Lines to return, exactly: from the line with "Lemma send_all_outage i" to the line with "intros Hfast [H0" in the entries below, both included.
BEGIN Given data
Record replicas := Replicas {
  r_logs : list log; r_pending : gmap nat reminder; r_posted : list reminder }.

Definition rep_step (r : replicas) (te : Z * rep_event) : replicas :=
  let '(t, ev) := te in
  match ev with
  | TryClaim i sch s =>
    match r_pending r !! i, claim t (slot t sch s) (r_logs r) with
    | None, Some ls => Replicas ls (<[i := reminder_of t sch s]> (r_pending r)) (r_posted r)
    | _, _ => r
    end
  | Post i =>
    match r_pending r !! i with
    | Some m => Replicas (r_logs r) (delete i (r_pending r)) (r_posted r ++ [m])
    | None => r
    end
  | Crash i => Replicas (r_logs r) (delete i (r_pending r)) (r_posted r)
  | ExpireLogs => Replicas (List.filter (fun l => t <? lg_createdAt l + TTL_SECONDS * 1000) (r_logs r)) (r_pending r) (r_posted r)
  end.

(** The slot a reminder claimed. *)
Definition rm_key (m : reminder) : string * string * Z := (rm_school m, rm_student m, computeWindowStart (rm_zone m) (rm_at m)).
Definition posted_keys (r : replicas) : list (string * string * Z) := map rm_key (r_posted r).
Definition pending_key (r : replicas) (i : nat) : option (string * string * Z) := rm_key <$> r_pending r !! i.

Record rep_inv (T : Z) (r : replicas) : Prop := {
  ri_once : NoDup (posted_keys r);
  ri_fresh : forall i k, pending_key r i = Some k -> k ∉ posted_keys r;
  ri_apart : forall i j k, pending_key r i = Some k -> pending_key r j = Some k -> i = j;
  ri_blocked : forall k, (k ∈ posted_keys r) \/ (exists i, pending_key r i = Some k) ->
    (k ∈ map log_key (r_logs r)) \/ k.2 + 2 * DAY_MS < T;
  ri_logs : Forall (fun l => lg_windowStart l <= lg_createdAt l + 2 * DAY_MS) (r_logs r) }.

Lemma pending_insert ls ps r i m j : pending_key (Replicas ls (<[i := m]> (r_pending r)) ps) j = if decide (i = j) then Some (rm_key m) else pending_key r j.
Proof. unfold pending_key. cbn. case_decide as H; [subst; by rewrite lookup_insert_eq|by rewrite lookup_insert_ne]. Qed.
Lemma pending_delete ls ps r i j : pending_key (Replicas ls (delete i (r_pending r)) ps) j = if decide (i = j) then None else pending_key r j.
Proof. unfold pending_key. cbn. case_decide as H; [subst; by rewrite lookup_delete_eq|by rewrite lookup_delete_ne]. Qed.

Lemma claim_Some t k ls ls' : claim t k ls = Some ls' -> (k ∉ map log_key ls) /\ exists l, ls' = ls ++ [l] /\ log_key l = k /\ lg_createdAt l = t.
Proof.
  unfold claim. destruct (existsb _ ls) eqn:E; [done|]. intros [= <-]. split.
  - intros Hin. apply list_elem_of_fmap in Hin as (l & -> & Hl). apply not_true_iff_false in E. apply E. apply existsb_exists.
    exists l. split; [by apply list_elem_of_In|by apply bool_decide_true].
  - eexists. split_and!; [done| |done]. by destruct k as [[a b] c].
Qed.

Lemma slot_claim_inv T t i m ls' r : rep_inv T r -> T <= t -> t - 2 * DAY_MS <= (rm_key m).2 <= t + 2 * DAY_MS -> r_pending r !! i = None ->
  claim t (rm_key m) (r_logs r) = Some ls' -> rep_inv t (Replicas ls' (<[i := m]> (r_pending r)) (r_posted r)).
Proof.
  intros [H1 H2 H3 H4 H5] Ht Hk Hi (Hnew & l & -> & Hl & Hcr)%claim_Some. set (k := rm_key m) in *.
  assert (Hfree : ~ ((k ∈ posted_keys r) \/ exists j, pending_key r j = Some k)) by (intros [?|?]%H4; [done|lia]).
  split; [done| | | |]; try setoid_rewrite pending_insert; try change (posted_keys (Replicas _ _ (r_posted r))) with (posted_keys r).
  - intros j x. case_decide; [intros [= <-]; tauto|apply H2].
  - intros a b x. case_decide as Ea; case_decide as Eb; try congruence.
    + intros [= <-] Hb. exfalso. apply Hfree. eauto.
    + intros Ha [= <-]. exfalso. apply Hfree. eauto.
    + apply H3.
  - intros x Hx. cbn [r_logs]. rewrite map_app. setoid_rewrite elem_of_app. destruct (decide (x = k)) as [->|Hne].
    + left. right. cbn. rewrite Hl. constructor.
    + destruct (H4 x) as [?|?]; [|tauto|right; lia]. destruct Hx as [?|[j Hj]]; [tauto|]. right. exists j.
      case_decide; [by injection Hj as <-|done].
  - apply Forall_app. split; [done|]. constructor; [|constructor].
    assert (lg_windowStart l = k.2) as -> by (by rewrite <- Hl). lia.
Qed.

(** Dropping pending work keeps the invariant. *)
Lemma drop_inv T i r : rep_inv T r -> rep_inv T (Replicas (r_logs r) (delete i (r_pending r)) (r_posted r)).
Proof.
  intros [H1 H2 H3 H4 H5]. split; [done| | | |done]; try setoid_rewrite pending_delete; try change (posted_keys (Replicas _ _ (r_posted r))) with (posted_keys r).
  - intros j x. case_decide; [done|apply H2].
  - intros a b x. case_decide; [done|]. case_decide; [done|apply H3].
  - intros x Hx. apply H4. destruct Hx as [?|[j Hj]]; [by left|]. case_decide; [done|]. eauto.
Qed.

Section Daily.
(** A local date is within two days of the time, and logs are kept longer than
    four days. *)
Hypothesis calendar : forall tz u, Z.abs (local_date e tz u * DAY_MS - u) <= 2 * DAY_MS.
Hypothesis kept : 4 * DAY_MS < TTL_SECONDS * 1000.

Lemma rep_step_inv T r t ev : rep_inv T r -> T <= t -> rep_inv t (rep_step r (t, ev)).
Proof.
  intros Hinv Ht. assert (Hkeep : rep_inv t r).
  { destruct Hinv as [H1 H2 H3 H4 H5]. split; try done. intros k Hk. destruct (H4 k Hk); [tauto|right; lia]. }
  destruct ev as [i sch s|i|i|]; cbn [rep_step].
  - destruct (r_pending r !! i) eqn:Hi; [done|]. destruct (claim t _ _) as [ls|] eqn:Hc; [|done].
    apply (slot_claim_inv T t i (reminder_of t sch s) _ r); try done. pose proof (calendar (str_or (sc_timezone sch) "UTC") t) as Hd.
    cbn. unfold computeWindowStart. lia.
  - destruct (r_pending r !! i) as [m|] eqn:Hi; [|done]. pose proof Hkeep as [H1 H2 H3 H4 _].
    assert (Hp : pending_key r i = Some (rm_key m)) by (unfold pending_key; by rewrite Hi).
    destruct (drop_inv t i r Hkeep) as [_ K2 K3 K4 K5].
    assert (E : forall ls ps, posted_keys (Replicas ls ps (r_posted r ++ [m])) = posted_keys r ++ [rm_key m]) by (intros; unfold posted_keys; cbn; by rewrite map_app).
    split; rewrite ?E; [| |exact K3| |exact K5].
    + apply NoDup_app. split; [done|]. split; [|apply NoDup_singleton]. intros x Hx ->%list_elem_of_singleton. by eapply H2.
    + intros j x. rewrite pending_delete. case_decide as Hj; [done|]. intros Hx. rewrite elem_of_app, list_elem_of_singleton.
      intros [Hin| ->]; [by eapply H2|]. apply Hj. by eapply H3.
    + intros x Hx. apply H4. rewrite elem_of_app, list_elem_of_singleton in Hx. setoid_rewrite pending_delete in Hx.
      destruct Hx as [[?| ->]|(j & Hj)]; [by left|eauto|]. case_decide; [done|eauto].
  - by apply drop_inv.
  - destruct Hkeep as [H1 H2 H3 H4 H5]. split; [done..| |]; cbn [r_logs].
    + intros k Hk. destruct (H4 k Hk) as [Hin|]; [|tauto]. apply list_elem_of_fmap in Hin as (l & -> & Hl).
      rewrite Forall_forall in H5. specialize (H5 l Hl). destruct (Z.ltb_spec t (lg_createdAt l + TTL_SECONDS * 1000)) as [Hlt|Hge].
      * left. apply (list_elem_of_fmap_2 log_key). apply elem_of_filterb. split; [by apply Z.ltb_lt|done].
      * right. cbn. lia.
    + rewrite Forall_forall in H5 |- *. intros l Hl. apply elem_of_filterb in Hl as [_ Hl]. auto.
Qed.

Lemma rep_run_inv trace : forall T r, rep_inv T r -> Forall (fun a : Z * rep_event => T <= a.1) trace ->
  Sorted.StronglySorted (fun a b : Z * rep_event => a.1 <= b.1) trace -> NoDup (posted_keys (foldl rep_step r trace)).
Proof.
  induction trace as [|[t ev] trace IH]; intros T r Hr HT Hsort; [apply Hr|]. cbn [foldl].
  apply Sorted.StronglySorted_inv in Hsort as [Hs1 Hs2]. apply Forall_cons in HT as [HT _]. apply (IH t); [|done|done].
  by apply (rep_step_inv T).
Qed.

(** C31: however many replicas run, in whatever interleaving and with crashes, and
    although old logs expire: no student of a school gets two reminders whose
    slots were claimed on the same local date of the school's zone, the date
    being that of the clock of the database and the replicas.  Logs must be kept
    for more than four days (by default they are kept for ninety), and times in
    the trace do not go back. *)
Theorem one_reminder_per_day trace : Sorted.StronglySorted (fun a b : Z * rep_event => a.1 <= b.1) trace ->
  let posted := r_posted (foldl rep_step (Replicas [] ∅ []) trace) in
  forall i j m m', posted !! i = Some m -> posted !! j = Some m' ->
    rm_school m = rm_school m' -> rm_student m = rm_student m' ->
    local_date e (rm_zone m) (rm_at m) = local_date e (rm_zone m') (rm_at m') -> i = j.
Proof.
  intros Hsort posted i j m m' Hi Hj E1 E2 E3. assert (NoDup (map rm_key posted)) as Hnd.
  { destruct trace as [|[t ev] trace]; [constructor|]. apply (rep_run_inv ((t, ev) :: trace) t); [| |done].
    - split; unfold posted_keys, pending_key; cbn; try done; [constructor|].
      intros x [Hx|[k Hk]]; [by apply elem_of_nil in Hx|by rewrite lookup_empty in Hk].
    - apply Sorted.StronglySorted_inv in Hsort as [_ Hs2]. constructor; [cbn; lia|done]. }
  eapply (NoDup_lookup (map rm_key posted)); [done| |];
    change (map rm_key posted) with (rm_key <$> posted); rewrite list_lookup_fmap; [rewrite Hi|rewrite Hj]; cbn; [done|].
  unfold rm_key, computeWindowStart. by rewrite E1, E2, E3.
Qed.
End Daily.

(** ** The breaker *)

(** While the breaker is open nothing is sent, claimed or recorded. *)
Lemma open_circuit_quiet now sch s st : circuit st = Open_ -> now - openedAt st < CIRCUIT_HALF_OPEN_AFTER_MS ->
  remind_one now sch s st = (set_summ skip1 st, false).
Proof.
  intros Hc Ho. unfold remind_one. destruct (isEligible now sch s); [|done]. rewrite Hc.
  cbn [negb]. rewrite bool_decide_true by done. by destruct (Z.ltb_spec (now - openedAt st) CIRCUIT_HALF_OPEN_AFTER_MS); [|lia].
Qed.

(** During an outage (every provider throws) a run that starts with a closed
    breaker and ends within ten minutes bothers the providers for at most five
    students, whatever the number of students and schools. *)
Definition outage_inv (st : state) : Prop :=
  0 <= n_failed (summ st) /\
  ((circuit st = Closed /\ failures st = n_failed (summ st) /\ n_failed (summ st) < CIRCUIT_FAILURE_THRESHOLD) \/
   (circuit st = Open_ /\ n_failed (summ st) <= CIRCUIT_FAILURE_THRESHOLD /\
    forall i, clock e i - openedAt st < CIRCUIT_HALF_OPEN_AFTER_MS)).

Lemma send_all_outage i cs : (forall c j, send e c j = Fault) -> cs <> [] -> send_all i cs = ([], false).
Proof. intros Hf. destruct cs as [|c cs]; [done|]. intros _. cbn. by rewrite Hf. Qed.

Lemma on_failure_outage i st : (forall a b, clock e a - clock e b < CIRCUIT_HALF_OPEN_AFTER_MS) ->
  outage_inv st -> circuit st = Closed -> outage_inv (on_failure (clock e i) st).1.
Proof.
  intros Hfast [H0 Hinv] Hc. destruct Hinv as [(_ & Hf & Hlt)|(Hc' & _)]; [|congruence].
  unfold on_failure. cbv zeta. cbn [failures circuit set_failures set_summ summ]. rewrite Hc, Hf.
  rewrite (bool_decide_true (Closed = Closed)), andb_true_r by done.
  destruct (Z.leb_spec CIRCUIT_FAILURE_THRESHOLD (n_failed (summ st) + 1)); cbn [fst].
  - split; cbn; [lia|]. right. split; [done|]. split; [lia|]. intros j. apply Hfast.
  - rewrite bool_decide_false by done. cbn [fst]. split; cbn; [lia|]. left. split; [done|]. split; [done|lia].
Qed.

Lemma remind_one_outage i sch s st : (forall c j, send e c j = Fault) -> (forall a b, clock e a - clock e b < CIRCUIT_HALF_OPEN_AFTER_MS) ->
  outage_inv st -> outage_inv (remind_one (clock e i) sch s st).1.
Proof.
  intros Hf Hfast Hinv. destruct (Hinv) as [_ [(Hc & _)|(Hc & _ & Ho)]].
  2: { by rewrite open_circuit_quiet. }
  unfold remind_one. destruct (negb _); [done|]. rewrite Hc, (bool_decide_false (Closed = Open_)) by done. cbn [andb].
  destruct (num_le _ _); [done|].
  assert (outage_inv (set_summ eligible1 st)) as He by done.
  destruct (claim_fault e _); [by apply on_failure_outage|].
  destruct (claim _ _ _) as [ls|]; [|done]. unfold deliver.
  destruct (determineReminderChannels sch s) as [|c cs] eqn:Ech; [done|]. rewrite send_all_outage by done. cbn [negb].
  by apply on_failure_outage.
Qed.

Lemma remind_all_outage sch snap st : (forall c j, send e c j = Fault) -> (forall a b, clock e a - clock e b < CIRCUIT_HALF_OPEN_AFTER_MS) ->
  outage_inv st -> outage_inv (remind_all sch snap st).
Proof.
  intros Hf Hfast. revert st. induction snap as [|s snap IH]; intros st Hinv; [done|]. cbn [remind_all].
  pose proof (remind_one_outage (steps st) sch s st Hf Hfast Hinv) as H1. destruct (remind_one _ sch s st) as [st1 stop].
  destruct stop; [done|by apply IH].
Qed.

Theorem outage_is_bounded schools st : (forall c j, send e c j = Fault) -> (forall a b, clock e a - clock e b < CIRCUIT_HALF_OPEN_AFTER_MS) ->
  circuit st = Closed -> failures st = 0 -> n_failed (summ (processReminders schools st)) <= CIRCUIT_FAILURE_THRESHOLD.
Proof.
  intros Hf Hfast Hc H0. unfold processReminders. destruct (negb _); [done|]. destruct (_ && _); [done|]. cbv zeta.
  set (st0 := set_summ _ st). assert (outage_inv st0) as Hinv by (split; cbn; [lia|]; left; split_and!; done). clearbody st0.
  generalize (List.filter sc_isActive schools) as l. intros l.
  assert (outage_inv (foldl (fun st sch => remind_school sch st) st0 l)) as [_ [(_ & _ & H)|(_ & H & _)]]; [|lia|done].
  revert st0 Hinv. induction l as [|sch l IH]; intros st0 Hinv; [done|]. cbn [foldl]. apply IH. unfold remind_school.
  destruct (bool_decide _); [done|]. destruct (negb _); [done|]. by apply remind_all_outage.
Qed.
End Service.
END Given data
- _Answer for this exercise_:
Lemma send_all_outage i cs : (forall c j, send e c j = Fault) -> cs <> [] -> send_all i cs = ([], false).
Proof. intros Hf. destruct cs as [|c cs]; [done|]. intros _. cbn. by rewrite Hf. Qed.

Lemma on_failure_outage i st : (forall a b, clock e a - clock e b < CIRCUIT_HALF_OPEN_AFTER_MS) ->
  outage_inv st -> circuit st = Closed -> outage_inv (on_failure (clock e i) st).1.
Proof.
  intros Hfast [H0 Hinv] Hc. destruct Hinv as [(_ & Hf & Hlt)|(Hc' & _)]; [|congruence].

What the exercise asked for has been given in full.